*** Begin section ***

(* ===== verification/CliFile.v ===== *)
(** * Files at the two terminals ([cli/src/commands/file/])

    Sending reads a file once and frames it; receiving writes what arrives to a
    hidden part file, verifies it and puts it in place under a free name.  A
    directory is the map from the names in it to their contents; what reading,
    writing and renaming come to is an argument. *)

From S2P Require Import Prelude External Proto Names Net Filename Utf8 Frame Expiry.

Local Abbreviation list := Datatypes.list.

(** ** Where a received file goes ([dest.rs]) *)

Record Destination := { dest_dir : rstr; dest_note : option message }.

Definition resolve (here : bool) (cwd : result message rstr) (downloads home : option rstr) : result message Destination :=
  if here then
    dir ← map_err (fun e => context (Fmt "could not tell which directory this is" []) e) cwd;
    Ok {| dest_dir := dir; dest_note := None |}
  else
    match downloads, home with
    | Some dir, _ => Ok {| dest_dir := dir; dest_note := None |}
    | None, Some home =>
        Ok {| dest_note := Some (Fmt "no Downloads folder is configured, so saving to {}" [Text home]); dest_dir := home |}
    | None, None =>
        Err (Fmt "there is no Downloads folder or home directory to save into — use --here to save into the current directory" [])
    end.

(** ** Free space ([space.rs]) *)

(** [available] on Unix, from what [statvfs] filled in. *)
Definition available (statvfs : option (Z * Z)) : option Z :=
  '(f_bavail, f_frsize) ← statvfs; checked_mul u64_max f_bavail f_frsize.

(** [space::check]; [shown] is [format::size]. *)
Definition space_check (shown : Z -> rstr) (dir : rstr) (available : option Z) (size : Z) : result message () :=
  match available with
  | Some free =>
      if free <? size then
        Err (Fmt "not enough space in {}: the file is {}, and {} is free" [Text dir; Text (shown size); Text (shown free)])
      else Ok tt
  | None => Ok tt
  end.

(** ** Sending ([send.rs]) *)

(** What [metadata] says a path is. *)
Inductive file_kind := Regular (len : Z) | Directory | Special.

Record Prepared := { p_name : rstr; p_size : Z }.

Definition cannot_send (shown : rstr) (why : message) : message := Fmt "cannot send {shown}: {}" [Text shown; why].

(** [prepare]: [stat] is the path's metadata, [opened] the opened file's, and
    [file_name] its last component where it has one: [Some None] when that is not
    Unicode. *)
Definition prepare (shown : rstr) (stat opened : result message file_kind) (file_name : option (option rstr)) (platform : Platform)
    : result message Prepared :=
  kind ← map_err (cannot_send shown) stat;
  match kind with
  | Directory => Err (cannot_send shown (Fmt "it is a directory, and only regular files can be sent" []))
  | _ =>
      kind ← map_err (cannot_send shown) opened;
      match kind with
      | Regular len =>
          name ← ok_or (cannot_send shown (Fmt "it has no file name" [])) file_name;
          name ← ok_or (cannot_send shown (Fmt "its name is not valid Unicode" [])) name;
          _ ← map_err (cannot_send shown) (check name platform);
          Ok {| p_name := name; p_size := len |}
      | _ => Err (cannot_send shown (Fmt "it is not a regular file" []))
      end
  end.

(** What the daemon's side of the socket did. *)
Inductive verdict :=
  | Sent
  | ReadFailed (e : rstr)
  | Grew
  | Shrank
  | BrokenOff.

Section Transfer.
Context `{!Blake3}.

(** [stream]: [reads] is what reading the file gives, up to the first empty read,
    and [writes] whether the n-th frame got out.  The frames written, the last of
    which may not have arrived, and how it ended. *)
Fixpoint stream_loop (reads : list (result rstr (list Z))) (writes : nat -> bool) (size sent : Z) (hashed : list Z) (n : nat)
    : list Frame * verdict :=
  match reads with
  | Err e :: _ => ([Error e], ReadFailed e)
  | Ok (b :: bs) :: reads' =>
      let chunk := b :: bs in
      let sent := sent + Z.of_nat (length chunk) in
      if size <? sent then ([Error (lit "the file grew while it was being sent")], Grew)
      else if writes n then
        let '(fs, v) := stream_loop reads' writes size sent (hashed ++ chunk) (S n) in (Data chunk :: fs, v)
      else ([Data chunk], BrokenOff)
  | Ok [] :: _ | [] =>
      if negb (sent =? size) then ([Error (lit "the file shrank while it was being sent")], Shrank)
      else if negb (writes n) then ([Hash (blake3 hashed)], BrokenOff)
      else if negb (writes (S n)) then ([Hash (blake3 hashed); End_], BrokenOff)
      else ([Hash (blake3 hashed); End_], Sent)
  end.

Definition stream (reads : list (result rstr (list Z))) (writes : nat -> bool) (size : Z) : list Frame * verdict :=
  stream_loop reads writes size 0 [] 0.

(** ** Receiving ([receive.rs]) *)

Definition MAX_SUFFIX : nat := 9999.

(** The names in a directory and what they hold. *)
Definition Dir : Type := gmap rstr (list Z).

Definition candidate (name : rstr) (n : nat) : rstr := match n with O => name | _ => numbered name n end.

(** [finish]'s loop over [0..=MAX_SUFFIX]: [persist] says what moving the file to
    a name that is not taken comes to. *)
Fixpoint place (dir : Dir) (persist : rstr -> result message ()) (name : rstr) (n fuel : nat) : result message rstr :=
  match fuel with
  | O => Err (Fmt "every name from {name} to {} is taken" [Text name; Text (numbered name MAX_SUFFIX)])
  | S fuel =>
      let target := candidate name n in
      match dir !! target with
      | Some _ => place dir persist name (S n) fuel
      | None =>
          match persist target with
          | Ok _ => Ok target
          | Err e => Err (Fmt "could not save {}: {}" [Text target; e])
          end
      end
  end.

(** [PartFile::finish] after what was written is [part]. *)
Definition part_finish (dir : Dir) (flush : result message ()) (persist : rstr -> result message ()) (part : list Z) (name : rstr)
    : Dir * result message rstr :=
  match flush with
  | Err e => (dir, Err e)
  | Ok _ =>
      match place dir persist name 0 (S MAX_SUFFIX) with
      | Ok target => (<[target := part]> dir, Ok target)
      | Err e => (dir, Err e)
      end
  end.

(** What the machine gives while a file arrives. *)
Record Disk := {
  write_part : nat -> result message ();        (* the n-th data frame *)
  flush : result message ();
  persist : rstr -> result message ();
  dir_shown : rstr;
}.

(** The directory after it, what was said to the daemon, and the name saved under. *)
Record Received := { r_dir : Dir; r_said : list Frame; r_saved : result message rstr }.

(** [refuse]; [render] is the error's text. *)
Definition refuse (render : message -> rstr) (dir : Dir) (reason : message) : Received :=
  {| r_dir := dir; r_said := [Error (render reason)]; r_saved := Err (Fmt "{reason}; nothing was saved" [reason]) |}.

Variable render : message -> rstr.

(** After [Frame::End]. *)
Definition receive_end (disk : Disk) (dir : Dir) (name : rstr) (size received : Z) (content : list Z) (trailer : option (list Z))
    : Received :=
  if negb (received =? size) then refuse render dir (Fmt "received {received} bytes of {size}" [num received; num size])
  else if negb (bool_decide (trailer = Some (blake3 content))) then
    refuse render dir (Fmt "the file did not match the sender's hash" [])
  else
    match part_finish dir (flush disk) (persist disk) content name with
    | (dir, Ok saved) => {| r_dir := dir; r_said := [End_]; r_saved := Ok saved |}
    | (dir, Err e) => refuse render dir e
    end.

(** The loop's variables: [content] is both the part file and what was hashed, and
    [turns] the data frames written. *)
Record Progress := { received : Z; content : list Z; trailer : option (list Z); turns : nat }.

Inductive turn := Continues (p : Progress) | Stops (r : Received).

(** One turn of [receive]'s loop, on a frame. *)
Definition receive_turn (disk : Disk) (dir : Dir) (name : rstr) (size : Z) (p : Progress) (f : Frame) : turn :=
  match f with
  | Data data =>
      let received := received p + Z.of_nat (length data) in
      if size <? received then Stops (refuse render dir (Fmt "more data arrived than was offered" []))
      else
        match write_part disk (turns p) with
        | Err e => Stops (refuse render dir (Fmt "could not write to {}: {e}" [Text (dir_shown disk); e]))
        | Ok _ => Continues {| received := received; content := content p ++ data; trailer := trailer p; turns := S (turns p) |}
        end
  | Hash hash => Continues {| received := received p; content := content p; trailer := Some hash; turns := turns p |}
  | End_ => Stops (receive_end disk dir name size (received p) (content p) (trailer p))
  | Error message => Stops {| r_dir := dir; r_said := []; r_saved := Err (Fmt "the transfer failed: {message}" [Text message]) |}
  | Control _ => Stops (refuse render dir (Fmt "unexpected message mid-transfer" []))
  end.

(** A turn on anything that is not a frame: the daemon is gone. *)
Definition receive_gone (dir : Dir) : Received :=
  {| r_dir := dir; r_said := []; r_saved := Err (Fmt "the daemon went away mid-transfer; nothing was saved" []) |}.

(** [receive], over the frames the reader still yields; after the last it fails. *)
Fixpoint receive_loop (disk : Disk) (dir : Dir) (name : rstr) (size : Z) (frames : list Frame) (p : Progress) : Received :=
  match frames with
  | [] => receive_gone dir
  | f :: frames =>
      match receive_turn disk dir name size p f with
      | Continues p => receive_loop disk dir name size frames p
      | Stops r => r
      end
  end.

Definition receive_start : Progress := {| received := 0; content := []; trailer := None; turns := 0 |}.

Definition receive (disk : Disk) (dir : Dir) (name : rstr) (size : Z) (frames : list Frame) : Received :=
  receive_loop disk dir name size frames receive_start.

(** The receiving end checks the name for itself. *)
Definition check_name (name : rstr) (platform : Platform) : result message () :=
  map_err (fun reason => Fmt "refusing the file {name:?}: {reason}" [Text name; reason]) (check name platform).
End Transfer.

*** End section ***

ABOUT THIS EXERCISE: All lines above from the line with "dir_shown : rstr;" through the line with "(** After [Frame::End]. *)", both included, are to be set down exactly, with nothing else.

WRITTEN REPLY:
  dir_shown : rstr;
}.

(** The directory after it, what was said to the daemon, and the name saved under. *)
Record Received := { r_dir : Dir; r_said : list Frame; r_saved : result message rstr }.

(** [refuse]; [render] is the error's text. *)
Definition refuse (render : message -> rstr) (dir : Dir) (reason : message) : Received :=
  {| r_dir := dir; r_said := [Error (render reason)]; r_saved := Err (Fmt "{reason}; nothing was saved" [reason]) |}.

Variable render : message -> rstr.

(** After [Frame::End]. *)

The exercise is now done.